_What you need to do_
Reproduce exactly the lines below from the one containing "(f_queued f) b." through the one containing "f_readiness f = f_readiness", including both, and nothing else.
[[ Entries shown open ]]
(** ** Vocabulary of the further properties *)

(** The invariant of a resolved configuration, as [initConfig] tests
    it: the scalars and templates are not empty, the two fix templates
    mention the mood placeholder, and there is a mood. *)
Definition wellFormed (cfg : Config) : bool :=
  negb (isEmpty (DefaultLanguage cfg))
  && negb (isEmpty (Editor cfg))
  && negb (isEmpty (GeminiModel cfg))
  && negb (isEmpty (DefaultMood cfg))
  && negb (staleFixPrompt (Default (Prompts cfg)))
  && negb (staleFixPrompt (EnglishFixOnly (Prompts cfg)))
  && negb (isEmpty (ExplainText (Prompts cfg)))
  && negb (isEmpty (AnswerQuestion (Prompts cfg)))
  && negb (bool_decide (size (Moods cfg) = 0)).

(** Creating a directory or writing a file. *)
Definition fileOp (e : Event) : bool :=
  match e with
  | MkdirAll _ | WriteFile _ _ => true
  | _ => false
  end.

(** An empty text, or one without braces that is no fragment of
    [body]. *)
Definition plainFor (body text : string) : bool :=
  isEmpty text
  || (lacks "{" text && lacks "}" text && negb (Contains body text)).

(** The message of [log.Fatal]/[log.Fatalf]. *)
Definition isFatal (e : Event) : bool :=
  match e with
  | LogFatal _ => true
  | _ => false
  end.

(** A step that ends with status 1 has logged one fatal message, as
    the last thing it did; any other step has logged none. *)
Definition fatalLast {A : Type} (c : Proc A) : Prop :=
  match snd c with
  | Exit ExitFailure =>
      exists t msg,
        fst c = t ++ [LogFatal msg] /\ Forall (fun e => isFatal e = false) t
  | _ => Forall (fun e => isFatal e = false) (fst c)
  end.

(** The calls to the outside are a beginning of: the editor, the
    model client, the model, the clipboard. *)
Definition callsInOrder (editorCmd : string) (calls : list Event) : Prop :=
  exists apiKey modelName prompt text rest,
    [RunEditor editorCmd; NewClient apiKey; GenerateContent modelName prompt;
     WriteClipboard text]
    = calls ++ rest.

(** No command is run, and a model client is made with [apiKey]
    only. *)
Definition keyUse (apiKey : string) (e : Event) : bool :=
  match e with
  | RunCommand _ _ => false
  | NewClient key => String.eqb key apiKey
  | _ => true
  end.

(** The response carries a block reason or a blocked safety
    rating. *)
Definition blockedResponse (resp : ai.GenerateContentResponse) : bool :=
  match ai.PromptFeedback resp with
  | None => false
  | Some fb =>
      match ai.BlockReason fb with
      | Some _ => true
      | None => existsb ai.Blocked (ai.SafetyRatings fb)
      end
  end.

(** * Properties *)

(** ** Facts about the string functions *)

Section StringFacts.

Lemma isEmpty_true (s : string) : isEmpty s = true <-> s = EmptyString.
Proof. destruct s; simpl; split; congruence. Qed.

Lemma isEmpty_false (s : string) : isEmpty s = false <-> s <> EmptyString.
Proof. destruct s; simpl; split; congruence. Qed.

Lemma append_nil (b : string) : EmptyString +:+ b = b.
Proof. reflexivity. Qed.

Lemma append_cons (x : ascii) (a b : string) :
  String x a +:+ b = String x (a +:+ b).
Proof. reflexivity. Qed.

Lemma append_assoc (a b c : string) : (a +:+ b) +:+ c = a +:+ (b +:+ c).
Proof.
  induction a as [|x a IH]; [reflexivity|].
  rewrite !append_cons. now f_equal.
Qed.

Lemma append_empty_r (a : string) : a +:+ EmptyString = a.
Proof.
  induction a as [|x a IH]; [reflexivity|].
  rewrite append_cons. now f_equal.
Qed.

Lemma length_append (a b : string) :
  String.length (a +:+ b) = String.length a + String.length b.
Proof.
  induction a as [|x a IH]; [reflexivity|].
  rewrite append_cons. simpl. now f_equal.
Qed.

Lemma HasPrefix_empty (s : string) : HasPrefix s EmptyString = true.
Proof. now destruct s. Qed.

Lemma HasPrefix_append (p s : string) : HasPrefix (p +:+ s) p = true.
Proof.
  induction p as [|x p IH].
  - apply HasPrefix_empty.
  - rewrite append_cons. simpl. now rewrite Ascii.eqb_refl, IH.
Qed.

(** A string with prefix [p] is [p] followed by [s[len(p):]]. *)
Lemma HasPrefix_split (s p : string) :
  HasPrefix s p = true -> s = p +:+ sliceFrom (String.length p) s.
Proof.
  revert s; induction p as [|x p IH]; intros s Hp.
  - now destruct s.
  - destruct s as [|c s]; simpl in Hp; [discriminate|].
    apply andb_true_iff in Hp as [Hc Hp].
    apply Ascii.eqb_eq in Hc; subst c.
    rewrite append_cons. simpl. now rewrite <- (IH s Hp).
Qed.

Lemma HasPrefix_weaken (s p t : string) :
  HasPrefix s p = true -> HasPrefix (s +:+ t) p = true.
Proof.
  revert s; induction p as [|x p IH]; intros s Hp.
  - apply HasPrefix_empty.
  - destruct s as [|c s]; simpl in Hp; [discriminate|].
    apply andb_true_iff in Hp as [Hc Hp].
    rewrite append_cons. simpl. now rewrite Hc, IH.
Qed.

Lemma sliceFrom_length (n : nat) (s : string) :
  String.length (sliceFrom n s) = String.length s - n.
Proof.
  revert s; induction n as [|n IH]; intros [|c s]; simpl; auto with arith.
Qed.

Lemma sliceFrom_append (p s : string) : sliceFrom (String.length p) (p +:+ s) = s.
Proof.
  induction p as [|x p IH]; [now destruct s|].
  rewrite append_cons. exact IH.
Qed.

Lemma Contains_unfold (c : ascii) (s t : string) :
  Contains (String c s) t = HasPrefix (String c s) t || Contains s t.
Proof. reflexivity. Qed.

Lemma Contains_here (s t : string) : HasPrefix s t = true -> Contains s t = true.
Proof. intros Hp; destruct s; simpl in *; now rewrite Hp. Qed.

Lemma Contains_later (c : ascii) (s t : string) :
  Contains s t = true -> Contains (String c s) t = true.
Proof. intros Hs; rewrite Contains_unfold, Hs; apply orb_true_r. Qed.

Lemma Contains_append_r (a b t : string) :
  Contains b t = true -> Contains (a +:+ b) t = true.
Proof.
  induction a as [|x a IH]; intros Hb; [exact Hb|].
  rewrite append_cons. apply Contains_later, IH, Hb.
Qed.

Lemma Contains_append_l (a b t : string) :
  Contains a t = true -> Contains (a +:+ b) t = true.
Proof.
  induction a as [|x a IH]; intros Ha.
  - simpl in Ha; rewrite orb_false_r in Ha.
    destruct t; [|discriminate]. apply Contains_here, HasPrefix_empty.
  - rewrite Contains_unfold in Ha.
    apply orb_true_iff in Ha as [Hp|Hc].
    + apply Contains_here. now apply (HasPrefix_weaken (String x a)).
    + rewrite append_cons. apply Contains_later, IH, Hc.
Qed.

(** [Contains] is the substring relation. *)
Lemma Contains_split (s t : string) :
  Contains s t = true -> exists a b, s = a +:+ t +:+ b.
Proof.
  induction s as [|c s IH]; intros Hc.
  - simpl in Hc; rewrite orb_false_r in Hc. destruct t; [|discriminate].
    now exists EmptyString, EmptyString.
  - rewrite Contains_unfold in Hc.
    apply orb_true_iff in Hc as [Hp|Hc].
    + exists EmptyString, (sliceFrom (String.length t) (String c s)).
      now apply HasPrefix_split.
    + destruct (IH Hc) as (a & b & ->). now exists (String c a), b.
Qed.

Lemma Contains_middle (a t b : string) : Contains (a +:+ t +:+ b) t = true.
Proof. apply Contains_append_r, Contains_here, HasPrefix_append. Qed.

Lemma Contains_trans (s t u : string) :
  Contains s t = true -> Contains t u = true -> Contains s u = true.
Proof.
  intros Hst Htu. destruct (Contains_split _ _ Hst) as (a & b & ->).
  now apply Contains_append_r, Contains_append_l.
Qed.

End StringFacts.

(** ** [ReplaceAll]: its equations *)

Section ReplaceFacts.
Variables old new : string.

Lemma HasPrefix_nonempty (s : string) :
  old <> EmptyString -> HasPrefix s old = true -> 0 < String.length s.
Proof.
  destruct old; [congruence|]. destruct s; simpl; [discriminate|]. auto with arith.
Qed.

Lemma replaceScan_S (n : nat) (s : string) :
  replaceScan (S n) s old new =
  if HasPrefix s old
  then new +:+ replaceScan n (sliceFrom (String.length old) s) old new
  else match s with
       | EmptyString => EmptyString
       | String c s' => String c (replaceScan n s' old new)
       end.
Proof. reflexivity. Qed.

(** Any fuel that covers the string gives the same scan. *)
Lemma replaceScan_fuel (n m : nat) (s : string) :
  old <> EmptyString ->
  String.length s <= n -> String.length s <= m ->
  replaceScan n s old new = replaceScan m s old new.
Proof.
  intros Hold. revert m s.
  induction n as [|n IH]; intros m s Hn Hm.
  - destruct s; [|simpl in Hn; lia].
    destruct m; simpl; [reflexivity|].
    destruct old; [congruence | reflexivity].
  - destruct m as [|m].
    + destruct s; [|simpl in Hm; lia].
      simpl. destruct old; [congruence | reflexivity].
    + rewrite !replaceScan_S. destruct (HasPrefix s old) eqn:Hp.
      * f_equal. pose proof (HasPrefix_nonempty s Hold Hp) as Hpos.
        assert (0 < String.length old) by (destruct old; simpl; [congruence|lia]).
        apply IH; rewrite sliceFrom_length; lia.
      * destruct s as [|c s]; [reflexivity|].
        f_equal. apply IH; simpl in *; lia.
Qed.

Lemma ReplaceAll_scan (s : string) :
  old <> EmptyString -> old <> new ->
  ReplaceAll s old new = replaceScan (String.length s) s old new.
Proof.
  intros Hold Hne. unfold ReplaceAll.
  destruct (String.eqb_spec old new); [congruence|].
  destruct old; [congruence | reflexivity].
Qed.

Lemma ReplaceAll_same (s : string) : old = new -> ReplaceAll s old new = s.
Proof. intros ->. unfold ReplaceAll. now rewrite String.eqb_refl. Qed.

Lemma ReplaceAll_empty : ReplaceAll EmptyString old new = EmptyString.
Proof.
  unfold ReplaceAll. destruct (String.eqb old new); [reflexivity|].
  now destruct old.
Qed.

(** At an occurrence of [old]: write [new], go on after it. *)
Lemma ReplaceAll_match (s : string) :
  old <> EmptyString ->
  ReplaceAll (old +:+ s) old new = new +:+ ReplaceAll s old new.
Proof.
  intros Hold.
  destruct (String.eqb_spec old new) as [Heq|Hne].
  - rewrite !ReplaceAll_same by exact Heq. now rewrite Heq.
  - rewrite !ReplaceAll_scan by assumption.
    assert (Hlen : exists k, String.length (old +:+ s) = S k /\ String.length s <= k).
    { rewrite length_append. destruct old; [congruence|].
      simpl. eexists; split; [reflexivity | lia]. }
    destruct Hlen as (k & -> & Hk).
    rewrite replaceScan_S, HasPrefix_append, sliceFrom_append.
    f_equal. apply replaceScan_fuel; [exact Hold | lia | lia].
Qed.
[[ Entries shown closed ]]
[[ Entries shown open ]]
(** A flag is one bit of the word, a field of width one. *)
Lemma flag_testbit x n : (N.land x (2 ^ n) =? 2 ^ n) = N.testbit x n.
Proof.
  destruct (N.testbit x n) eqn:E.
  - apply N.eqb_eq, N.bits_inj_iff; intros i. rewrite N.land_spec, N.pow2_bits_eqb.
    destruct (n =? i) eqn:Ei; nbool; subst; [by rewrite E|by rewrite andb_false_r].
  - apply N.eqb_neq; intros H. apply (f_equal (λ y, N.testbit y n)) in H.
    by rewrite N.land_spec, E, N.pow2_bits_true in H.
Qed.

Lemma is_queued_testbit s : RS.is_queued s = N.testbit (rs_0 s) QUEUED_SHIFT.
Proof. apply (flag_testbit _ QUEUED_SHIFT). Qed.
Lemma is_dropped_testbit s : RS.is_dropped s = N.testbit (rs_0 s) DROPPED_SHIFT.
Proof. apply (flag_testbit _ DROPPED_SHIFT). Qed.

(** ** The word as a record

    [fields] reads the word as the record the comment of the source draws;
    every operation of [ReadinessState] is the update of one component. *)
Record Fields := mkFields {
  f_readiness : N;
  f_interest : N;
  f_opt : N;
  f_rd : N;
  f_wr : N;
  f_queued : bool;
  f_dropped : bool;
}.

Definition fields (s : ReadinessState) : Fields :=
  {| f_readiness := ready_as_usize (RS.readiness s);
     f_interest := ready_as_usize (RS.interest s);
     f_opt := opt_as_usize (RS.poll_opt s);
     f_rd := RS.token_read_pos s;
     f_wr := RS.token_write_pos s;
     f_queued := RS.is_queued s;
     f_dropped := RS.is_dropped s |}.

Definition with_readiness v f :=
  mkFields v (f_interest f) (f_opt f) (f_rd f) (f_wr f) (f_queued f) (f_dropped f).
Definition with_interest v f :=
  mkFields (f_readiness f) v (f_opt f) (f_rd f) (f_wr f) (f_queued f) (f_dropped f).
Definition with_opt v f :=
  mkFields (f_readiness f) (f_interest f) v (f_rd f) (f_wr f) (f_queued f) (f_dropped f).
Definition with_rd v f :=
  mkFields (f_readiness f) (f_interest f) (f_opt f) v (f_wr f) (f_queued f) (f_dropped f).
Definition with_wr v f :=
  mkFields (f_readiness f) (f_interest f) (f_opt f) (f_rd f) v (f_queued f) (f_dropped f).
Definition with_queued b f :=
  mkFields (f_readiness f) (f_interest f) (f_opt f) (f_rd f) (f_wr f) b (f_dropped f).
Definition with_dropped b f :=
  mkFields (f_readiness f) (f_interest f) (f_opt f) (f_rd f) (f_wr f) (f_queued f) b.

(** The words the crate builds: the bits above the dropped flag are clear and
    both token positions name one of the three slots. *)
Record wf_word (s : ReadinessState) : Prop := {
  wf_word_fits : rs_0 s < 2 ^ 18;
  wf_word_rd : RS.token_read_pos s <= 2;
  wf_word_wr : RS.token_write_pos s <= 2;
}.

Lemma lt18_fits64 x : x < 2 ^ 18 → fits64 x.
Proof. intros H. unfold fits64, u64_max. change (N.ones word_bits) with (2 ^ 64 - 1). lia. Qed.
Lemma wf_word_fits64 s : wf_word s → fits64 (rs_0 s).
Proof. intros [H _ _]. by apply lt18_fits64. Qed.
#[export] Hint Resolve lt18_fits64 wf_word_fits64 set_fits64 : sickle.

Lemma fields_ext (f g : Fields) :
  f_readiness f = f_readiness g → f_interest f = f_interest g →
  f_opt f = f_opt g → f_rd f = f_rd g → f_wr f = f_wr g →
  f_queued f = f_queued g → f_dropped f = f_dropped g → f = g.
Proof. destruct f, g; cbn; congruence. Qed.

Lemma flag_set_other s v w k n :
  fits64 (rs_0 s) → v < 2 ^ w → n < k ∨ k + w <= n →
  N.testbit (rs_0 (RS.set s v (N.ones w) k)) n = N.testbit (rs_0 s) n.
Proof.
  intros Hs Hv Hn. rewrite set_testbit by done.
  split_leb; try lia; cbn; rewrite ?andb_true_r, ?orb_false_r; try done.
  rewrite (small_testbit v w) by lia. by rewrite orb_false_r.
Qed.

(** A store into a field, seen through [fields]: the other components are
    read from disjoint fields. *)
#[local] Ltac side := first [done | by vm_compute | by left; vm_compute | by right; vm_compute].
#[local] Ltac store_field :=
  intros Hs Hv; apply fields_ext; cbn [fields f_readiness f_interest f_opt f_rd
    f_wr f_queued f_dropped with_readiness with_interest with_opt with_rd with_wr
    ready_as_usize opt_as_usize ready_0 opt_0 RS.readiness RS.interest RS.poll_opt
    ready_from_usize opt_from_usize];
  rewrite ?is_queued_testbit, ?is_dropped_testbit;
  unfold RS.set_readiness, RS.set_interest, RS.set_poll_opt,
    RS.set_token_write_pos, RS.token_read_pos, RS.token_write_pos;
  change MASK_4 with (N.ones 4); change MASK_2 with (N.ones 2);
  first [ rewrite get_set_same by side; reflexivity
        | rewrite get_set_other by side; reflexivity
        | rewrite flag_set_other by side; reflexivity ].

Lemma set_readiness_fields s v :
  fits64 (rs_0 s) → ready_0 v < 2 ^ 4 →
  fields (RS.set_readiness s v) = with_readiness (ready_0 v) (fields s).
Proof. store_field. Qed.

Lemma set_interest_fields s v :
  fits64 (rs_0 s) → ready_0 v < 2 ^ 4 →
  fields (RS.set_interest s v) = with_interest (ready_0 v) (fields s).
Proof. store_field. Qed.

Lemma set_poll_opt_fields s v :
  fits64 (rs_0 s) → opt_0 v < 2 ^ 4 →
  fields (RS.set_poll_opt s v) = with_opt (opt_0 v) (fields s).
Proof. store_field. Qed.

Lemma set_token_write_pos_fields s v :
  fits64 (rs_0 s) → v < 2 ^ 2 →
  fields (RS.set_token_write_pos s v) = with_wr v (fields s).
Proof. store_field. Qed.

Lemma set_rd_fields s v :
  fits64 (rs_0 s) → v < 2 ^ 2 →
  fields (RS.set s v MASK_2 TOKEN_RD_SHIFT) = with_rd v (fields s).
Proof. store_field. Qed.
[[ Entries shown closed ]]
_Response to the task_
  mkFields (f_readiness f) (f_interest f) (f_opt f) (f_rd f) (f_wr f) (f_queued f) b.

(** The words the crate builds: the bits above the dropped flag are clear and
    both token positions name one of the three slots. *)
Record wf_word (s : ReadinessState) : Prop := {
  wf_word_fits : rs_0 s < 2 ^ 18;
  wf_word_rd : RS.token_read_pos s <= 2;
  wf_word_wr : RS.token_write_pos s <= 2;
}.

Lemma lt18_fits64 x : x < 2 ^ 18 → fits64 x.
Proof. intros H. unfold fits64, u64_max. change (N.ones word_bits) with (2 ^ 64 - 1). lia. Qed.
Lemma wf_word_fits64 s : wf_word s → fits64 (rs_0 s).
Proof. intros [H _ _]. by apply lt18_fits64. Qed.
#[export] Hint Resolve lt18_fits64 wf_word_fits64 set_fits64 : sickle.

Lemma fields_ext (f g : Fields) :
  f_readiness f = f_readiness g → f_interest f = f_interest g →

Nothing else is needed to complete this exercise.